Analyzing Performance Test Results - System Level Performance
RadhaKrishna Prasad
PerformanceEngineeringSME | SRE | Corporate Trainer - Performance Engineering | CloudPerformanceTesting | Chaos and Resilience | Observability | DevOps |
Analyzing Performance Test Results:
System-level Performance:
At this stage the analysis, we will mainly focus on the Network, Servers, CPU utilization and Memory issues at different layers in the architecture to identify the performance issues.
CPU Issues:
The analysis focus on the level of processor utilization on Web/App and DB servers. One way of detecting CPU degradation is to check if the CPU utilization is spiking with an increase in the number of jobs to be processed by the processor. Using Site Scope graph data combine the CPU Utilization with its Processor Queue. If the processor queue is building up with CPU utilization at a higher level, then there is a performance problem occurring at that layer of the application.

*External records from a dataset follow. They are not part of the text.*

(** * HGCL: hypergraph / graph contrastive learning with a diffusion auxiliary task

  A shallow embedding of [src/hgcl.py] and the verification of its
  specification:

  - [Py]       the Python/Torch run-time errors the script can raise, as an
               error monad;
  - [Knn]      [build_knn_hypergraph], over exact rational similarity scores;
  - [Training] the best-state tracking and early-stopping loop of the script,
               for the runs in which every call of [evaluate] returns;
  - [TrainingRaises] the same loop when a call of [evaluate] raises;
  - [Loss]     [contrastive_loss] and [F.mse_loss], over the real numbers;
  - [Model]    [HGCLEncoder], [DiffusionDenoiser] and [H_GCL.forward], with the
               learned layers and the random draws as parameters;
  - [Float32]  the combination of the two losses (line 184) and [F.mse_loss]
               in float32, with [inf] and [nan];
  - [Script]   the forward pass as the training loop calls it;
  - [Data]     the assembly of the data set in [load_local_cora]: row order,
               edge list and split masks;
  - [Probe]    [evaluate], with the classifier as a parameter, for the calls
               that return;
  - [ProbeRaises] [evaluate] with the exceptions of its calls;
  - [ScriptProbe] the training loop run with [evaluate] and the split masks.

  Learned layers ([GCNConv], [HypergraphConv], [nn.Linear], [nn.LayerNorm]),
  the linear probe ([evaluate]) and the random number generators are library
  code: they enter the development as section variables, so every statement
  holds for all of their possible behaviours. *)

From Stdlib Require Import List Arith ZArith QArith Bool Lia.
From Stdlib Require Import Reals Lra.
From Stdlib Require Import Sorted.
From Stdlib Require Import SpecFloat.
Import ListNotations.

#[local] Close Scope Q_scope.
#[local] Close Scope R_scope.
#[local] Open Scope nat_scope.

(* ===================================================================== *)
(** ** Configuration constants (hgcl.py, lines 15-29) *)
(* ===================================================================== *)

Module Config.
Definition NUM_EPOCHS : nat := 500.
Definition T_DIFFUSION : nat := 20.
Definition KNN_K : nat := 15.
Definition PATIENCE : nat := 30.
Definition BATCH_SIZE_KNN : nat := 512.
Definition TEMPERATURE : R := (7 / 10)%R.
Definition MASK_RATIO : R := (3 / 10)%R.
Definition EDGE_DROP_RATIO : R := (2 / 10)%R.
Definition BETA_START : R := (1 / 10000)%R.
Definition BETA_END : R := (2 / 100)%R.
Definition GAMMA : R := (8 / 10)%R.
End Config.

(* ===================================================================== *)
(** ** Python and Torch exceptions as an error monad *)
(* ===================================================================== *)

Module Py.

(** The exceptions that the modelled code paths can raise. *)
Inductive exn : Type :=
| ValueError_range_step_zero      (* range() arg 3 must not be zero *)
| RuntimeError_topk_out_of_range  (* torch.topk: selected index k out of range *)
| RuntimeError_cat_empty          (* torch.cat(): expected a non-empty list *)
| IndexError_out_of_range         (* indices[i] beyond the first dimension *)
| IndexError_not_integer          (* arrays used as indices must be of integer type *)
| IndexError_boolean_mismatch     (* boolean index did not match the indexed array *)
| ValueError_sklearn              (* scikit-learn: data with one class, or no sample *)
| NameError_unbound.              (* a loop variable read before any iteration *)

Definition result (A : Type) : Type := sum exn A.

Definition ok {A} (a : A) : result A := inr a.
Definition raise {A} (e : exn) : result A := inl e.

Definition bind {A B} (c : result A) (f : A -> result B) : result B :=
  match c with
  | inl e => inl e
  | inr a => f a
  end.

(** A [for] loop that collects one result per element, stopping at the
    first exception. *)
Fixpoint mapM {A B} (f : A -> result B) (l : list A) : result (list B) :=
  match l with
  | [] => ok []
  | a :: l' =>
      bind (f a) (fun b => bind (mapM f l') (fun bs => ok (b :: bs)))
  end.

End Py.

Declare Scope py_scope.
Delimit Scope py_scope with py.
Notation "x <- c ;; k" := (Py.bind c (fun x => k))
(at level 61, c at next level, right associativity) : py_scope.

(* ===================================================================== *)
(** ** Similarity hypergraph builder (hgcl.py, lines 37-65) *)
(* ===================================================================== *)

Module Knn.
Import Py.
Local Open Scope py_scope.

(** [range(0, stop, step)]: the multiples of [step] below [stop]; Python
    raises [ValueError] on a zero step. *)
Definition range_count (stop step : nat) : nat := (stop + step - 1) / step.

Definition py_range_step (stop step : nat) : result (list nat) :=
  match step with
  | O => raise ValueError_range_step_zero
  | _ => ok (map (fun j => j * step) (seq 0 (range_count stop step)))
  end.

(** [x[i:j]] on the first dimension. *)
Definition slice {A} (x : list A) (i j : nat) : list A :=
  firstn (j - i) (skipn i x).

(** The result of [torch.topk] on one row: [values] and [indices]. *)
Record topk_result : Type := mk_topk { values : list Q; indices : list nat }.

(** [torch.cat(tensors, dim=0)]. *)
Definition torch_cat {A} (tensors : list (list A)) : result (list A) :=
  match tensors with
  | [] => raise RuntimeError_cat_empty
  | _ => ok (concat tensors)
  end.

(** [indices[i]]. *)
Definition index {A} (l : list A) (i : nat) : result A :=
  match nth_error l i with
  | Some a => ok a
  | None => raise IndexError_out_of_range
  end.

(** The second loop, lines 57-63: [node_list] and [hedge_list] grow by one
    entry per neighbour. *)
Fixpoint emit_neighbors (i : nat) (neighbors : list nat)
  (acc : list nat * list nat) : list nat * list nat :=
  match neighbors with
  | [] => acc
  | j :: rest => emit_neighbors i rest (fst acc ++ [i], snd acc ++ [j])
  end.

Using Site Scope graph monitor the CPU-Ideal time, when the CPU is 0% ideal it means its 100% utilized. Correlate the CPU Utilization with Response time, check if the response time spikes with the CPU Utilization.
Correlate the CPU Utilization with Component level metrics( like thread count, connections, memory utilization) to identify the cause of high CPU.
Bandwidth Issues:
These issues arise when the Network between the Source and destination systems are fully utilized. The following network graphs can help the user resolve Bandwidth issues.
· Network Delay time graph - Shows the complete delay between the source and destination path.
· Network Sub-Path Time Graph - Shows the delay from the source machine to each node on the path.
· Network segment Delay Time Graph - Shows delay in each segment in the path itself.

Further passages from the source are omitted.